À l’issue du vote pour le Brexit, comment expliquez-vous ce vote et la stratégie de David Cameron ?
Depuis toujours, le Royaume-Uni entretenait une relation particulière avec l’Union européenne : il n’a pas été dans les Etats fondateurs de l’Union européenne et, à chaque étape de la construction européenne, il a développé ses propres positions. Et pourtant dans cette relation ambiguë, je pense qu’ils ont apporté beaucoup à l’Union européenne et j’étais favorable à ce qu’il reste dans l’Union européenne, pour eux bien sûr, mais pour nous aussi. Qui peut penser que nous n’avons pas beaucoup à apprendre de cette grande nation qu’est le Royaume-Uni ?
M. David Cameron a choisi de poser une question à son pays, et il a perdu, parce qu’il s’était officiellement engagé pour le maintien dans l’Union européenne. Alors même que les Britanniques ont vécu le drame de l’assassinat de Jo Cox, qui était partisane du Remain, alors que l’on s’était dit que le Royaume-Uni allait rester après un tel drame, la réalité est que les Britanniques ont dit à quasiment 52% qu’ils voulaient sortir de l’UE. Je pense que David Cameron a pris devant l’histoire une responsabilité terrible pour son pays, pour l’Union européenne dans son ensemble.
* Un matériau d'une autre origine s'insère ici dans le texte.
(* ===== verification/TcpKeeps.v ===== *)
(** * What TCP changes

    As [StackKeeps] for the functions of TCP: a relation that is closed under
    changes of the state of the IP layers and of TCP, and that the output
    function and the callbacks keep, is kept by all of them.  The functions
    that an application calls run no callback, except that [tcp_new] may abort
    a connection and then calls its error callback. *)

From S2P Require Import Prelude RecordSet Def Ip4Addr InetChksum Netif Udp Pbuf Stack Ip4 Icmp.
From S2P Require Import StackKeeps Tcp TcpOut TcpCore TcpIn.

Module TcpKeeps.
Import RecordSet Def Ip4Addr InetChksum Netif Udp Pbuf Stack Ip4 Icmp StackKeeps.
Import Tcp TcpOut TcpCore TcpIn.

Section tcp.
Context {CF F A X : Type} `{HL : Lens X tcp_vars}.
Abbreviation stack := (stack CF F A X).
Context (R : relation stack) `{!Closed R} (R_tcp : closed_in tcp_vars R).
Context (custom_free : CF → loc → prog (heap CF) unit).
Context (mem_avail : heap CF → Z → bool) (garbage : heap CF → nat → Z).
Context (output ip_frag : netif_loc → loc → Z → prog stack err_t).
Context (R_output : ∀ n p d, keeps R (output n p d)) (R_frag : ∀ n p d, keeps R (ip_frag n p d)).
Context (seg_avail pcb_avail : stack → bool).
Context (tcp_timer_needed : prog stack unit) (R_timer : keeps R tcp_timer_needed).
#[local] Hint Resolve R_output R_frag R_tcp R_timer closed_ip_output closed_pfree : keeps.
#[export] Hint Resolve frame_skeleton frame_in : keeps.
#[export] Hint Resolve keeps_heap keeps_netifs keeps_get_vars keeps_lift_tderef keeps_is_listen
  keeps_not_listen keeps_lderef keeps_pfree keeps_ip_output keeps_seg_free keeps_segs_free keeps_rst
  skel_enqueue_flags skel_send_fin skel_send_empty_ack skel_output_local_ip skel_output
  skel_rexmit_rto skel_rexmit skel_rexmit_fast skel_keepalive skel_zero_window_probe skel_write
  skel_ack_now skel_ack skel_set_changed skel_pcb_purge skel_update_rcv_ann_wnd skel_recved
  skel_new_port : keeps.

(** Walk through a function that leaves the lists alone. *)
Ltac frame :=
  repeat (keeps; try first
    [ apply keeps_node; first [apply _|intros ?; by repeat case_match]
    | apply keeps_skel_modify; first [apply _|done] ]).

End TcpFrame.
(* ===== verification/TcpCalls.v ===== *)
(** * Programs that use TCP

    Any sequence of calls of the functions of [tcp.h] that open, use and close
    connections, of segments that arrive and of fast timers keeps the lists of
    control blocks as they have to be.  The slow timer is left out: it can lose a
    block ([TcpBugs.slowtmr_loses_block]). *)

From S2P Require Import Prelude RecordSet Def Ip4Addr InetChksum Netif Udp Pbuf Stack Ip4 Icmp.
From S2P Require Import Tcp TcpOut TcpCore TcpIn TcpFrame TcpLists TcpInv TcpRecv TcpFsm TcpEvents.

Module TcpCalls.
Import RecordSet Def Ip4Addr InetChksum Netif Udp Pbuf Stack Ip4 Icmp Tcp TcpOut TcpCore TcpIn TcpFrame TcpLists TcpInv TcpEvents.

Inductive call :=
  | ApiNew | ApiBind (x : tloc) (ipaddr : option Z) (port : Z) | ApiListen (x : tloc)
  | ApiConnect (x : tloc) (ipaddr : option Z) (port : Z) (connected : option fn)
  | ApiWrite (x : tloc) (data : option bytes) (len apiflags : Z) | ApiOutput (x : tloc)
  | ApiRecved (x : tloc) (len : Z) | ApiShutdown (x : tloc) (rx tx : bool) | ApiClose (x : tloc)
  | ApiAbort (x : tloc)
  | ApiArg (x : tloc) (arg : Z) | ApiSetAccept (x : tloc) (f : option fn) | ApiSetRecv (x : tloc) (f : option fn)
  | ApiSetSent (x : tloc) (f : option fn) | ApiSetErr (x : tloc) (f : option fn)
  | Segment (p : loc) (inp : netif_loc) | FastTimer (fuel : nat).

(** What the functions rely on: a block is bound once, one that is only bound
    is closed, not aborted, and data were refused by a function of the
    application. *)
Definition allowed (c : call) (v : tcp_vars) : Prop :=
  match c with
  | ApiBind x _ _ => unbound x v
  | ApiAbort x => abortable x v
  | Segment _ _ => refused_ok v
  | _ => True
  end.

Section calls.
Context {CF F A X : Type} `{HL : Lens X tcp_vars}.
Abbreviation stack := (stack CF F A X).
Context (custom_free : CF → loc → prog (heap CF) unit).
Context (mem_avail : heap CF → Z → bool) (garbage : heap CF → nat → Z).
Context (output ip_frag : netif_loc → loc → Z → prog stack err_t).
Context (seg_avail pcb_avail listen_avail : stack → bool).
Context (tcp_timer_needed : prog stack unit).
Context (call_app : app_call → prog stack err_t).

Definition run_call (c : call) : prog stack unit :=
  match c with
  | ApiNew => tcp_new custom_free mem_avail garbage output ip_frag pcb_avail call_app;; mret ()
  | ApiBind x ipaddr port => tcp_bind tcp_timer_needed x ipaddr port;; mret ()
  | ApiListen x => tcp_listen_with_backlog listen_avail tcp_timer_needed x;; mret ()
  | ApiConnect x ipaddr port connected =>
      tcp_connect custom_free mem_avail garbage output ip_frag seg_avail tcp_timer_needed
        x ipaddr port connected;; mret ()
  | ApiWrite x data len apiflags =>
      tcp_write custom_free mem_avail garbage seg_avail x data len apiflags;; mret ()
  | ApiOutput x => tcp_output custom_free mem_avail garbage output ip_frag x;; mret ()
  | ApiRecved x len => tcp_recved custom_free mem_avail garbage output ip_frag x len
  | ApiShutdown x rx tx =>
      tcp_shutdown custom_free mem_avail garbage output ip_frag seg_avail tcp_timer_needed x rx tx;;
      mret ()
  | ApiClose x =>
      tcp_close custom_free mem_avail garbage output ip_frag seg_avail tcp_timer_needed x;; mret ()
  | ApiAbort x => tcp_abort custom_free mem_avail garbage output ip_frag call_app x
  | ApiArg x arg => lift (tcp_arg x arg)
  | ApiSetAccept x f => lift (tcp_accept x f)
  | ApiSetRecv x f => lift (tcp_recv x f)
  | ApiSetSent x f => lift (tcp_sent x f)
  | ApiSetErr x f => lift (tcp_err x f)
  | Segment p inp =>
      tcp_input custom_free mem_avail garbage output ip_frag seg_avail pcb_avail tcp_timer_needed
        call_app p inp
  | FastTimer fuel =>
      tcp_fasttmr custom_free mem_avail garbage output ip_frag seg_avail tcp_timer_needed call_app fuel
  end.

(** The calls of an application, and what happens in between. *)
Inductive calls : stack → stack → Prop :=
  | calls_none s : calls s s
  | calls_next c s s1 s2 :
      allowed c (tcp_of s) → run_call c s = inr ((), s1) → calls s1 s2 → calls s s2.

Hypothesis keeps_out : ∀ n p d, keeps (same (λ v, v)) (output n p d).
Hypothesis keeps_frag : ∀ n p d, keeps (same (λ v, v)) (ip_frag n p d).
Hypothesis keeps_timer : keeps (same (λ v, v)) tcp_timer_needed.
Hypothesis app : app_ok call_app.

(** Members that are not in [n_info]. *)
Lemma hoare_member (m : prog tcp_vars unit) :
  hoare (LO []) m (λ _, LO []) →
  hoare (on (CF := CF) (F := F) (A := A) (X := X) (λ v, LO [] v ∧ True)) (lift m) (λ _, on (LO [])).
Proof. intros Hm. eapply hoare_pre; [by apply hoare_vars|by intros ? []]. Qed.
Lemma hoare_lupdate x f :
  (∀ b, lnode_of (f b) = lnode_of b) → hoare (LO []) (lupdate x f) (λ _, LO []).
Proof.
  intros Hf v [] v' HLO E. eapply skel_LO; [|exact HLO]. unfold lupdate, lderef in E.
  cbv [mbind prog_bind pget pderef] in E. destruct (tcp_listen_structs v !! x) as [b|] eqn:Eb; [|done].
  injection E as <-. unfold skeleton, heads. cbn. rewrite fmap_insert, Hf, insert_id; [done|].
  by rewrite lookup_fmap, Eb.
Qed.
Lemma hoare_set x (m : prog tcp_vars unit) :
  hoare (LO []) m (λ _, LO []) → hoare (LO []) (not_listen x;; m) (λ _, LO []).
Proof.
  intros Hm v [] v' HLO E. destruct (not_listen x v) as [f|[[] v1]] eqn:En;
    [by rewrite (bind_fault _ _ _ f) in E|].
  rewrite (bind_ret _ _ _ _ _ En) in E. apply keeps_vsame_not_listen in En. unfold vsame in En. subst v1.
  by eapply Hm.
Qed.

Lemma hoare_run_call c :
  hoare (on (λ v, LO [] v ∧ allowed c v)) (run_call c) (λ _, on (LO [])).
Proof.
  destruct c; cbn [run_call allowed];
    try (eapply hoare_bind; [|intros ?; by apply hoare_done]).
  - eapply hoare_conseq; [by apply hoare_tcp_alloc, (app_lists _ app)|by intros ? []|by intros ? ? []].
  - by apply hoare_tcp_bind.
  - eapply hoare_pre; [by apply hoare_tcp_listen|by intros ? []].
  - eapply hoare_pre; [by apply hoare_tcp_connect|by intros ? []].
  - eapply hoare_pre; [apply hoare_lo; by frame|by intros ? []].
  - eapply hoare_pre; [apply hoare_lo; by frame|by intros ? []].
  - eapply hoare_pre; [apply hoare_lo; by frame|by intros ? []].
  - eapply hoare_pre; [by apply hoare_shutdown|by intros ? []].
  - eapply hoare_pre; [by apply hoare_close|by intros ? []].
  - by apply hoare_abandon, (app_lists _ app).
  - apply hoare_member. unfold tcp_arg, is_listen.
    intros v a v' HLO E. rewrite bind_assoc_get in E.
    case_bool_decide; (eapply hoare_lupdate + eapply hoare_info); try exact HLO; try exact E; done.
  - apply hoare_member. unfold tcp_accept, is_listen.
    intros v a v' HLO E. rewrite bind_assoc_get in E.
    case_bool_decide; (eapply hoare_lupdate + eapply hoare_info); try exact HLO; try exact E; done.
  - by apply hoare_member, hoare_set, hoare_info.
  - by apply hoare_member, hoare_set, hoare_info.
  - by apply hoare_member, hoare_set, hoare_info.
  - by apply hoare_tcp_input.
  - eapply hoare_pre; [by apply hoare_fasttmr|by intros ? []].
Qed.

Lemma lists_ok_init : lists_ok tcp_vars_init.
Proof.
  exists (λ _, []). split.
  - by intros [].
  - by intros k l ?%elem_of_nil.
  - done.
  - by intros l k ?%elem_of_nil.
  - done.
Qed.

Lemma calls_lists s s' : LO [] (tcp_of s) → calls s s' → LO [] (tcp_of s').
Proof.
  intros HLO Hc. induction Hc as [s|c s s1 s2 Ha E Hc IH]; [done|].
  apply IH. by eapply (hoare_run_call c).
Qed.


End calls.
(** A server that a connection is made to, and a client, in one program. *)

Abbreviation toy := (stack unit unit unit tcp_vars).
(** A segment from 10.0.0.2 port 5000 to 10.0.0.1 port 80, without data. *)
Definition toy_segment (seq ack flags : Z) : pbuf unit :=
  let hdr c := [19; 136; 0; 80] ++ rev (le_bytes 4 seq) ++ rev (le_bytes 4 ack)
               ++ [80; flags; 32; 0] ++ le_bytes 2 c ++ [0; 0] in
  mk_pbuf None (hdr (inet_chksum_pseudo [(false, hdr 0)] IP_PROTO_TCP 20 0x0200000a 0x0100000a))
    0 20 20 PBUF_POOL 0 1 None.
Definition toy_start : toy :=
  mk_stack {[1%positive := toy_segment 1000 0 TCP_SYN; 2%positive := toy_segment 1001 6511 TCP_ACK]}
    (mk_netif_state {[1%positive := mk_netif 0x0100000a 0x00ffffff 0 1500 NETIF_FLAG_UP
                                      [117; 110] 0]} [1%positive] (Some 1%positive) 1)
    udp_init 0 (mk_ip_globals None None 0 0x0200000a 0x0100000a) tcp_vars_init.
Abbreviation toy_call := (run_call (λ _ _, mret ()) (λ _ _, true) (λ _ _, 0)
  (λ _ _ _, mret ERR_OK) (λ _ _ _, mret ERR_OK) (λ _, true) (λ _, true) (λ _, true) (mret ())
  (λ _, mret ERR_OK) (X := tcp_vars)).
Definition toy_after (c : call) (s : toy) : toy :=
  match toy_call c s with inr (_, s') => s' | inl _ => s end.
Fixpoint toy_run (l : list call) (s : toy) : toy :=
  match l with [] => s | c :: l' => toy_run l' (toy_after c s) end.
Definition toy_program : list call :=
  [ApiNew; ApiBind 1 None 80; ApiListen 1; ApiSetAccept 2 (Some (App 1)); Segment 1 1%positive; Segment 2 1%positive;
   FastTimer 9; ApiNew; ApiConnect 4 (Some 0x0200000a) 80 None;
   ApiNew; ApiBind 5 None 81; ApiClose 5; ApiAbort 4].

Fixpoint toy_ok (l : list call) (s : toy) : Prop :=
  match l with
  | [] => True
  | c :: l' => allowed c (tcp_of s) ∧ toy_call c s = inr ((), toy_after c s) ∧ toy_ok l' (toy_after c s)
  end.
Lemma toy_calls l : ∀ s, toy_ok l s →
  calls (λ _ _, mret ()) (λ _ _, true) (λ _ _, 0) (λ _ _ _, mret ERR_OK) (λ _ _ _, mret ERR_OK)
    (λ _, true) (λ _, true) (λ _, true) (mret ()) (λ _, mret ERR_OK) s (toy_run l s).
Proof.
  induction l as [|c l IH]; intros s; [by constructor|]. intros (Ha & Hc & Hl).
  by eapply calls_next; [..|apply IH].
Qed.

(** The functions of the application do nothing. *)
Lemma toy_app : app_ok (CF := unit) (F := unit) (A := unit) (X := tcp_vars) (λ _, mret ERR_OK).
Proof.
  split.
  - intros c. by apply hoare_ret.
  - intros c x k _ _. apply hoare_ret. by intros s [_ H] _.
  - intros n arg e x. apply hoare_ret. by intros s [_ H].
  - intros c x _. apply hoare_ret. by intros s H _.
  - intros c. by intros s b s' [= _ <-].
Qed.
Lemma toy_lists l : toy_ok l toy_start → lists_ok (tcp_of (toy_run l toy_start)).
Proof.
  intros Hl. eapply (calls_lists (X := tcp_vars)); [..|exact (toy_calls _ _ Hl)]; try exact lists_ok_init;
    try exact toy_app; intros; apply quiet_ret.
Qed.

Lemma refused_none (v : tcp_vars) :
  forallb (λ p, bool_decide (t_refused_data p.2 = None)) (map_to_list (tcp_structs v)) = true → refused_ok v.
Proof.
  rewrite forallb_forall. intros H x b Hb Hr. exfalso. apply Hr.
  specialize (H (x, b)). rewrite bool_decide_eq_true in H. apply H.
  apply list_elem_of_In. by apply elem_of_map_to_list.
Qed.

Ltac toy :=
  unfold toy_program; cbn [toy_ok];
  repeat match goal with
  | |- _ ∧ _ => refine (conj _ _)
  | |- _ = inr _ => vm_compute; reflexivity
  end; try exact I;
  lazymatch goal with
  | |- allowed (Segment _ _) _ => apply refused_none; vm_compute; reflexivity
  | |- _ => intros n; unfold ND; vm_compute; intros [= <-]; first [reflexivity|discriminate]
  end.


End TcpCalls.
C’est d’abord parce qu’il était incapable de réconcilier les pro-Européens et les anti-Européens à l’intérieur du parti conservateur qu’il a pris ce risque et on voit l’effet de tremblement de terre que cela a produit. Lorsqu’on regarde la carte de ce vote, c’est très impressionnant. Mais maintenant que le vote est là, nous devons être très vigilants, parce que si l’on ignore ce que les Britanniques ont voté, alors on prend le risque de faire vivre les marchés contre la démocratie. A Bruxelles, je le vois depuis vendredi dernier : chacun se mobilise pour trouver un moyen finalement presque de contourner ce qui a été le vote majoritaire du peuple britannique. Si nous faisons cela, alors, je le dis, ce sera la porte ouverte à tous les nationalismes, tous les populismes. Le peuple britannique s’est prononcé, c’est maintenant la responsabilité des autorités britanniques de déposer dans les plus brefs délais les outils juridiques qui permettent de mettre en œuvre la procédure dite de retrait.
Quelles sont les conséquences de la mise en œuvre de l’article 50 du Traité de Lisbonne pour le Royaume-Uni et les institutions européennes ? Une fois que le retrait sera effectif, comment envisager la relation entre le Royaume-Uni et l’Union européenne ?
Maintenant que le peuple britannique s’est prononcé, il appartient aux autorités, sans doute pas à M. Cameron puisqu’il a annoncé qu’il allait démissionner en cas de victoire du Brexit, de déposer les outils de l’article 50, dans les plus brefs délais. Article 50 dont tout le monde découvre l’existence depuis vendredi dernier, qui a été introduit à la demande des Britanniques déjà au moment du traité de Lisbonne et qui prévoit qu’un Etat membre peut se retirer de l’Union européenne. C’est au pays qui souhaite se retirer d’engager la procédure en déposant cette demande devant le Conseil européen. A partir de là s’engage une période qui peut durer deux ans et qui peut être renouvelée par un vote à la majorité au Conseil si la procédure n’est pas achevée. Tout le monde a besoin d’une clarification, de vérifier comment est-ce qu’on peut, à partir de ce choc, rebondir les uns et les autres. C’est sans doute d’avoir la procédure la plus sérieuse, la plus professionnelle possible, la plus rigoureuse mais aussi la plus brève possible. Je suis en tout cas favorable à ce que ce délai de deux ans ne soit pas prolongé donc il faut se mettre en ordre de bataille rapidement, que le Conseil européen puisse enregistrer cette demande, et que le Conseil, la Commission et le Parlement européen, chacun dans son rôle, soient mobilisés par la mise en œuvre de l’article 50. Du côté du Parlement européen, nous serons concernés puisqu’à la fin nous devrons approuver l’accord qui aura été trouvé. Evidemment, si nous devons approuver l’accord in fine, le Parlement européen demandera à être associé tout au long de la négociation, puisque, quel que soit le statut qui suivra ce retrait, cela aura un impact sur beaucoup de législations où le Parlement européen est colégislateur.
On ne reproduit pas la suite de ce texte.